English actress (born 1977)

Anna Madeley (born 1 October 1977) is an English actress. She performed for three seasons with the Royal Shakespeare Company and has appeared in three London productions. She has starred in productions on each of the main British television channels and has also worked in radio and film. Madeley has appeared as Kate Kendrick in Deadwater Fell and as Audrey Hall in the remake of All Creatures Great and Small.

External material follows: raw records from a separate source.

(* ===== verification/Float64.v ===== *)
(** * Double-precision arithmetic

    [f64] as the executable IEEE 754 specification of the standard library
    ([SpecFloat] with 53 bits of precision), the casts between integers and
    floats that Rust's [as] performs, and [f64::powi] as the repeated squaring
    the compiler's runtime does. *)
From Stdlib Require Export SpecFloat.
From S2P Require Import Prelude.

Abbreviation f64 := spec_float (only parsing).

Definition prec : Z := 53.
Definition emax : Z := 1024.

Definition f64_mul : f64 → f64 → f64 := SFmul prec emax.
Definition f64_div : f64 → f64 → f64 := SFdiv prec emax.
Definition f64_add : f64 → f64 → f64 := SFadd prec emax.
Definition f64_le (x y : f64) : bool := SFleb x y.
Definition f64_lt (x y : f64) : bool := SFltb x y.

(** [n as f64] for an integer [n]: rounded to nearest, ties to even. *)
Definition f64_of_Z (n : Z) : f64 := binary_normalize prec emax n 0 false.

(** Truncation towards zero of the magnitude of a finite float. *)
Definition trunc_magnitude (m : positive) (e : Z) : Z :=
  if 0 <=? e then Zpos m * 2 ^ e else Zpos m / 2 ^ (- e).

(** [x as u64]: truncating and saturating; NaN becomes [0]. *)
Definition f64_to_u64 (x : f64) : Z :=
  match x with
  | S754_nan => 0
  | S754_zero _ => 0
  | S754_infinity true => 0
  | S754_infinity false => U64_MAX
  | S754_finite true _ _ => 0
  | S754_finite false m e => Z.min U64_MAX (trunc_magnitude m e)
  end.

Definition f64_zero : f64 := S754_zero false.
Definition f64_one : f64 := f64_of_Z 1.
Definition f64_two : f64 := f64_of_Z 2.

(** The loop of [powi]: [r] accumulates, [a] is squared, [b] loses its lowest
    bit (division truncates towards zero). *)
Fixpoint powi_loop (fuel : nat) (r a : f64) (b : Z) : f64 :=
  match fuel with
  | O => r
  | S fuel' =>
      let r' := if Z.odd b then f64_mul r a else r in
      let b' := Z.quot b 2 in
      if b' =? 0 then r' else powi_loop fuel' r' (f64_mul a a) b'
  end.

(** [x.powi(n)] for [n : i32]; 32 rounds empty a 32-bit exponent. *)
Definition f64_powi (x : f64) (n : Z) : f64 :=
  let r := powi_loop 32 f64_one x n in
  if n <? 0 then f64_div f64_one r else r.

Lemma f64_to_u64_range x : 0 ≤ f64_to_u64 x ≤ U64_MAX.
Proof.
  unfold f64_to_u64, U64_MAX. destruct x as [[]|[]| |[] m e]; try lia.
  assert (0 ≤ trunc_magnitude m e).
  { unfold trunc_magnitude. destruct (Z.leb_spec 0 e).
    - apply Z.mul_nonneg_nonneg; [lia|]. apply Z.pow_nonneg. lia.
    - apply Z.div_pos; [lia|]. apply Z.pow_pos_nonneg; lia. }
  lia.
Qed.

(** ** Powers of two *)

(** The floats the loop for base two goes through: positive and not zero. *)
Definition f64_positive (x : f64) : bool :=
  match x with S754_finite false _ _ => true | S754_infinity false => true | _ => false end.

Lemma mul_infinity r : f64_positive r = true → f64_mul r (S754_infinity false) = S754_infinity false.
Proof. by destruct r as [[]|[]| |[]]. Qed.

(** Once the base has overflowed, every further set bit makes the result
    infinite. *)
Lemma powi_loop_infinity fuel r b :
  f64_positive r = true → 0 < b < 2 ^ Z.of_nat fuel →
  powi_loop fuel r (S754_infinity false) b = S754_infinity false.
Proof.
  revert r b. induction fuel as [|fuel IH]; intros r b Hr Hb; [simpl in Hb; lia|].
  cbn [powi_loop]. change (f64_mul (S754_infinity false) (S754_infinity false)) with (S754_infinity false).
  rewrite mul_infinity by done.
  rewrite Nat2Z.inj_succ, Z.pow_succ_r in Hb by lia.
  rewrite Z.quot_div_nonneg by lia.
  assert (b `div` 2 < 2 ^ Z.of_nat fuel) by (apply Z.div_lt_upper_bound; lia).
  destruct (Z.eqb_spec (b `div` 2) 0) as [H0|H0].
  - assert (b = 1) as -> by (pose proof (Z.div_mod b 2); pose proof (Z.mod_pos_bound b 2); lia). done.
  - assert (0 < b `div` 2) by (pose proof (Z.div_pos b 2); lia).
    destruct (Z.odd b); apply IH; done.
Qed.

(** [2.0.powi(k)] for a small exponent, by computation. *)
Definition pow2_small_ok (k : nat) : bool :=
  match f64_powi f64_two (Z.of_nat k) with
  | S754_finite false m e => (0 <=? e + 52) && (trunc_magnitude m e =? 2 ^ Z.of_nat k)
  | _ => false
  end.

Lemma pow2_small_all : forallb pow2_small_ok (seq 0 1024) = true.
Proof. vm_compute. reflexivity. Qed.

Definition pow2f (j : Z) : f64 := S754_finite false 4503599627370496 (j - 52).

Lemma shr_fexp_pow2 (n : positive) (e s : Z) :
  s = fexp prec emax (Zdigits2 (Zpos n) + e) - e →
  shr_fexp prec emax (Zpos n) e loc_Exact =
  shr (Build_shr_record (Zpos n) false false) e s.
Proof. intros ->. done. Qed.

Lemma pow2f_mul i j :
  0 ≤ i → 0 ≤ j → i + j ≤ 1023 → f64_mul (pow2f i) (pow2f j) = pow2f (i + j).
Proof.
  intros Hi Hj Hij. unfold f64_mul, pow2f. unfold SFmul. simpl xorb.
  unfold binary_round_aux.
  change (Z.pos (4503599627370496 * 4503599627370496)) with (Zpos 20282409603651670423947251286016).
  rewrite (shr_fexp_pow2 _ _ 52).
  2:{ unfold fexp, emin, SpecFloat.emin, prec, emax. simpl Zdigits2. lia. }
  cbn -[Z.sub Z.add Z.leb].
  rewrite (shr_fexp_pow2 4503599627370496 _ 0).
  2:{ unfold fexp, SpecFloat.emin, prec, emax. simpl Zdigits2. lia. }
  cbn -[Z.sub Z.add Z.leb].
  destruct (Z.leb_spec (i - 52 + (j - 52) + 52) (emax - prec)) as [_|H].
  - f_equal. lia.
  - unfold emax, prec in H. lia.
Qed.

Lemma pow2f_square_inf : f64_mul (pow2f 512) (pow2f 512) = S754_infinity false.
Proof. reflexivity. Qed.

(** The loop with base [2^(2^i)] on an exponent that reaches [1024] overflows. *)
Lemma powi_loop_overflow i fuel j b :
  (i ≤ 9)%nat → 0 ≤ j < 2 ^ Z.of_nat i → 2 ^ (10 - Z.of_nat i) ≤ b < 2 ^ Z.of_nat fuel →
  powi_loop fuel (pow2f j) (pow2f (2 ^ Z.of_nat i)) b = S754_infinity false.
Proof.
  intros Hi. remember (9 - i)%nat as d eqn:Hd. revert i Hi Hd fuel j b.
  induction d as [|d IH]; intros i Hi Hd fuel j b Hj Hb.
  all: destruct fuel as [|fuel];
    [simpl in Hb; pose proof (Z.pow_pos_nonneg 2 (10 - Z.of_nat i)); lia|].
  all: rewrite Nat2Z.inj_succ, Z.pow_succ_r in Hb by lia.
  all: assert (b `div` 2 < 2 ^ Z.of_nat fuel) by (apply Z.div_lt_upper_bound; lia).
  all: assert (2 ^ Z.of_nat i ≤ 2 ^ 9) by (apply Z.pow_le_mono_r; lia).
  all: replace (10 - Z.of_nat i) with (Z.succ (9 - Z.of_nat i)) in Hb by lia.
  all: rewrite Z.pow_succ_r in Hb by lia.
  all: assert (2 ^ (9 - Z.of_nat i) ≤ b `div` 2) by (apply Z.div_le_lower_bound; lia).
  all: assert (0 < 2 ^ (9 - Z.of_nat i)) by (apply Z.pow_pos_nonneg; lia).
  all: cbn [powi_loop]; rewrite Z.quot_div_nonneg by lia.
  all: destruct (Z.eqb_spec (b `div` 2) 0) as [|_]; [lia|].
  - assert (i = 9%nat) as -> by lia. change (2 ^ Z.of_nat 9) with 512 in *.
    rewrite pow2f_square_inf. apply powi_loop_infinity; [|lia].
    destruct (Z.odd b); [rewrite pow2f_mul by lia|]; done.
  - assert (0 < 2 ^ Z.of_nat i ≤ 2 ^ 8).
    { split; [apply Z.pow_pos_nonneg; lia|apply Z.pow_le_mono_r; lia]. }
    rewrite (pow2f_mul (2 ^ Z.of_nat i) (2 ^ Z.of_nat i)) by lia.
    assert (2 ^ Z.of_nat i + 2 ^ Z.of_nat i = 2 ^ Z.of_nat (S i)) as Hdbl.
    { rewrite Nat2Z.inj_succ, Z.pow_succ_r; lia. }
    rewrite Hdbl.
    replace (9 - Z.of_nat i) with (10 - Z.of_nat (S i)) in * by lia.
    destruct (Z.odd b).
    + rewrite pow2f_mul by lia. apply IH; lia.
    + apply IH; lia.
Qed.

Lemma powi_two_overflow k : 1024 ≤ k < 2 ^ 31 → f64_powi f64_two k = S754_infinity false.
Proof.
  intros Hk. unfold f64_powi. destruct (Z.ltb_spec k 0); [lia|].
  change f64_one with (pow2f 0). change f64_two with (pow2f (2 ^ Z.of_nat 0)).
  apply powi_loop_overflow; simpl; lia.
Qed.

(** Base one stays one, whatever the exponent. *)
Lemma powi_loop_one fuel b : powi_loop fuel f64_one f64_one b = f64_one.
Proof.
  revert b. induction fuel as [|fuel IH]; intros b; cbn [powi_loop]; [done|].
  change (f64_mul f64_one f64_one) with f64_one.
  destruct (Z.odd b), (Z.quot b 2 =? 0); done || apply IH.
Qed.

Lemma powi_one n : f64_powi f64_one n = f64_one.
Proof. unfold f64_powi. rewrite powi_loop_one. by destruct (n <? 0). Qed.

(** ** Integers below [2^53] are exact *)

Definition normal (m : positive) (e : Z) : Prop :=
  Zdigits2 (Zpos m) = 53 ∧ -1074 ≤ e ≤ 971.

Lemma round_exact s m e :
  normal m e → binary_round_aux prec emax s (Zpos m) e loc_Exact = S754_finite s m e.
Proof.
  intros [Hd He]. unfold binary_round_aux.
  assert (fexp prec emax (Zdigits2 (Zpos m) + e) - e = 0) as H0.
  { rewrite Hd. unfold fexp, SpecFloat.emin, prec, emax. lia. }
  rewrite (shr_fexp_pow2 m e 0) by done. cbn -[Z.leb Z.sub Z.add Zdigits2].
  rewrite (shr_fexp_pow2 m e 0) by done. cbn -[Z.leb Z.sub Z.add].
  unfold emax, prec. destruct (Z.leb_spec e (1024 - 53)); [done|lia].
Qed.

Definition shift_pos (d p : positive) : positive := Pos.iter xO p d.

Lemma digits2_shift d p : digits2_pos (shift_pos d p) = (digits2_pos p + d)%positive.
Proof.
  unfold shift_pos. induction d as [|d IH] using Pos.peano_ind; simpl; [lia|].
  rewrite Pos.iter_succ. simpl. rewrite IH. lia.
Qed.

Lemma shift_pos_value d p : Zpos (shift_pos d p) = Zpos p * 2 ^ Zpos d.
Proof.
  unfold shift_pos. induction d as [|d IH] using Pos.peano_ind; simpl; [lia|].
  rewrite Pos.iter_succ. rewrite Pos2Z.inj_succ, Z.pow_succ_r by lia.
  rewrite Pos2Z.inj_xO, IH. lia.
Qed.

Lemma digits2_bound p : 2 ^ (Zpos (digits2_pos p) - 1) ≤ Zpos p < 2 ^ Zpos (digits2_pos p).
Proof.
  induction p as [p IH|p IH|]; simpl digits2_pos; [..|simpl; lia].
  all: rewrite Pos2Z.inj_succ, Z.pow_succ_r by lia.
  all: replace (Z.succ (Z.pos (digits2_pos p)) - 1) with (Z.succ (Z.pos (digits2_pos p) - 1)) by lia.
  all: rewrite Z.pow_succ_r by lia; lia.
Qed.

(** An integer below [2^53] is its own float, with a 53-bit mantissa. *)
Lemma f64_of_Z_exact p :
  Zpos p < 2 ^ 53 →
  ∃ m e, f64_of_Z (Zpos p) = S754_finite false m e ∧ normal m e ∧ -52 ≤ e ≤ 0 ∧
         Zpos m = Zpos p * 2 ^ (- e).
Proof.
  intros Hp. pose proof (digits2_bound p) as Hb.
  assert (Zpos (digits2_pos p) ≤ 53) as Hd.
  { apply Z.le_ngt. intros H. assert (2 ^ 53 ≤ 2 ^ (Zpos (digits2_pos p) - 1)); [|lia].
    apply Z.pow_le_mono_r; lia. }
  unfold f64_of_Z, binary_normalize, binary_round, shl_align.
  assert (fexp prec emax (Zpos (digits2_pos p) + 0) - 0 = Zpos (digits2_pos p) - 53) as ->.
  { unfold fexp, SpecFloat.emin, prec, emax. lia. }
  destruct (Zpos (digits2_pos p) - 53) as [|q|q] eqn:E; [|lia|].
  - exists p, 0. rewrite round_exact; [|split; simpl; lia].
    split; [done|]. split; [split; simpl; lia|]. split; [lia|simpl; lia].
  - assert (fexp prec emax (Zpos (digits2_pos p) + 0) = Zneg q) as ->.
    { unfold fexp, SpecFloat.emin, prec, emax. lia. }
    assert (normal (shift_pos q p) (Zneg q)) as Hn.
    { split; [|lia]. simpl. rewrite digits2_shift. lia. }
    exists (shift_pos q p), (Zneg q). rewrite round_exact by done.
    split; [done|]. split; [done|]. split; [lia|]. apply shift_pos_value.
Qed.

Lemma shr_pow2 (k : nat) (m : positive) e :
  shr (Build_shr_record (Zpos m * 2 ^ Z.of_nat k) false false) e (Z.of_nat k) =
  (Build_shr_record (Zpos m) false false, e + Z.of_nat k).
Proof.
  destruct k as [|k]; [simpl; repeat f_equal; lia|].
  change (Z.of_nat (S k)) with (Zpos (Pos.of_succ_nat k)). unfold shr.
  assert (∀ n, SpecFloat.iter_pos shr_1 n (Build_shr_record (Zpos m * 2 ^ Zpos n) false false)
               = Build_shr_record (Zpos m) false false) as H.
  { assert (∀ n x, SpecFloat.iter_pos shr_1 n x = Pos.iter shr_1 x n) as Hit.
    { intros n x. revert x. induction n as [n IH|n IH|]; intros x; simpl; [..|done].
      - rewrite !IH. by rewrite !Pos.iter_swap.
      - by rewrite !IH. }
    intros n. rewrite Hit. clear Hit.
    induction n as [|n IH] using Pos.peano_ind.
    - rewrite Z.pow_1_r, Z.mul_comm. done.
    - rewrite Pos2Z.inj_succ, Z.pow_succ_r by lia.
      rewrite Pos.iter_succ_r.
      replace (Zpos m * (2 * 2 ^ Zpos n)) with (2 * (Zpos m * 2 ^ Zpos n)) by lia.
      assert (∀ z, 0 < z → shr_1 (Build_shr_record (2 * z) false false) =
                           Build_shr_record z false false) as Hs by (intros [|z|z]; done).
      rewrite Hs; [done|]. apply Z.mul_pos_pos; [lia|]. apply Z.pow_pos_nonneg; lia. }
  by rewrite H.
Qed.

(** Multiplying by one keeps a normal float. *)
Lemma f64_mul_one m e :
  normal m e → f64_mul (S754_finite false m e) f64_one = S754_finite false m e.
Proof.
  intros [Hd He]. change f64_one with (S754_finite false 4503599627370496 (-52)).
  unfold f64_mul, SFmul. simpl xorb. unfold binary_round_aux.
  assert (Zpos (m * 4503599627370496) = Zpos m * 2 ^ Z.of_nat 52) as Hm by lia.
  assert (m * 4503599627370496 = shift_pos 52 m)%positive as Hs.
  { apply Pos2Z.inj. rewrite shift_pos_value. lia. }
  assert (Zdigits2 (Zpos (m * 4503599627370496)) = 105) as Hdig.
  { rewrite Hs. change (Zdigits2 (Zpos (shift_pos 52 m))) with (Zpos (digits2_pos (shift_pos 52 m))).
    rewrite digits2_shift. simpl in Hd. lia. }
  rewrite (shr_fexp_pow2 _ _ (Z.of_nat 52)).
  2:{ rewrite Hdig. unfold fexp, SpecFloat.emin, prec, emax. lia. }
  rewrite Hm, shr_pow2. cbn [shr_m shr_r shr_s loc_of_shr_record round_nearest_even].
  change (Z.of_nat 52) with 52.
  replace (e + -52 + 52) with e by lia.
  rewrite (shr_fexp_pow2 m e 0).
  2:{ rewrite Hd. unfold fexp, SpecFloat.emin, prec, emax. lia. }
  cbn -[Z.leb Z.sub Z.add]. unfold emax, prec.
  destruct (Z.leb_spec e (1024 - 53)); [done|lia].
Qed.

Lemma f64_int_times_one n :
  0 ≤ n < 2 ^ 53 → f64_to_u64 (f64_mul (f64_of_Z n) f64_one) = n.
Proof.
  intros Hn. destruct n as [|p|p]; [done| |lia].
  destruct (f64_of_Z_exact p) as (m & e & -> & Hnorm & He & Hm); [lia|].
  rewrite f64_mul_one by done. simpl. unfold trunc_magnitude.
  assert ((if 0 <=? e then Zpos m * 2 ^ e else Zpos m / 2 ^ (- e)) = Zpos p) as ->.
  { destruct (Z.leb_spec 0 e).
    - assert (e = 0) as -> by lia. simpl in Hm. lia.
    - rewrite Hm. apply Z.div_mul. assert (0 < 2 ^ (- e)) by (apply Z.pow_pos_nonneg; lia). lia. }
  unfold U64_MAX. lia.
Qed.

==Early life and education==
Madeley grew up in London, attending North London Collegiate School. Her speech teacher set her up with some auditions, and she began her career as a child actress at age seven. She then trained at the Central School of Speech and Drama.

== Career ==
She performed with the Royal Shakespeare Company in its 2001–2002 and 2003–2004 seasons. She appeared in The Roman Actor opposite Sir Antony Sher. From 2003 to 2005, she was a regular cast member of ITV's The Royal in which she played Nurse Samantha Beaumont.

In 2005, Madeley appeared in three London productions (Laura Wade's Colder Than Here, as well as The Philanthropist and The Cosmonaut's Last Message..., both at the Donmar Warehouse), and rounded off the year starring as both Aaron and Young Alexander Ashbrook in the original Royal National Theatre production of Helen Edmundson's Coram Boy. In 2006, she starred in two BBC TV films – as the title character in The Secret Life of Mrs Beeton, and in the original drama Aftersun – and the high-profile ITV drama The Outsiders. In early 2007 she was a central character in the second episode of “Lewis”, and she also appeared in Channel 4's Consent, which combined a dramatised vignette about an alleged date rape with a "real life" sequence in which lawyers and a jury made up of members of the public participated in a trial. In February 2007, she played Nina in a production of The Seagull as an understudy when the original actress fell ill. Madeley was the only cast member to reprise her role in Grindley's 2009 Broadway production of The Philanthropist.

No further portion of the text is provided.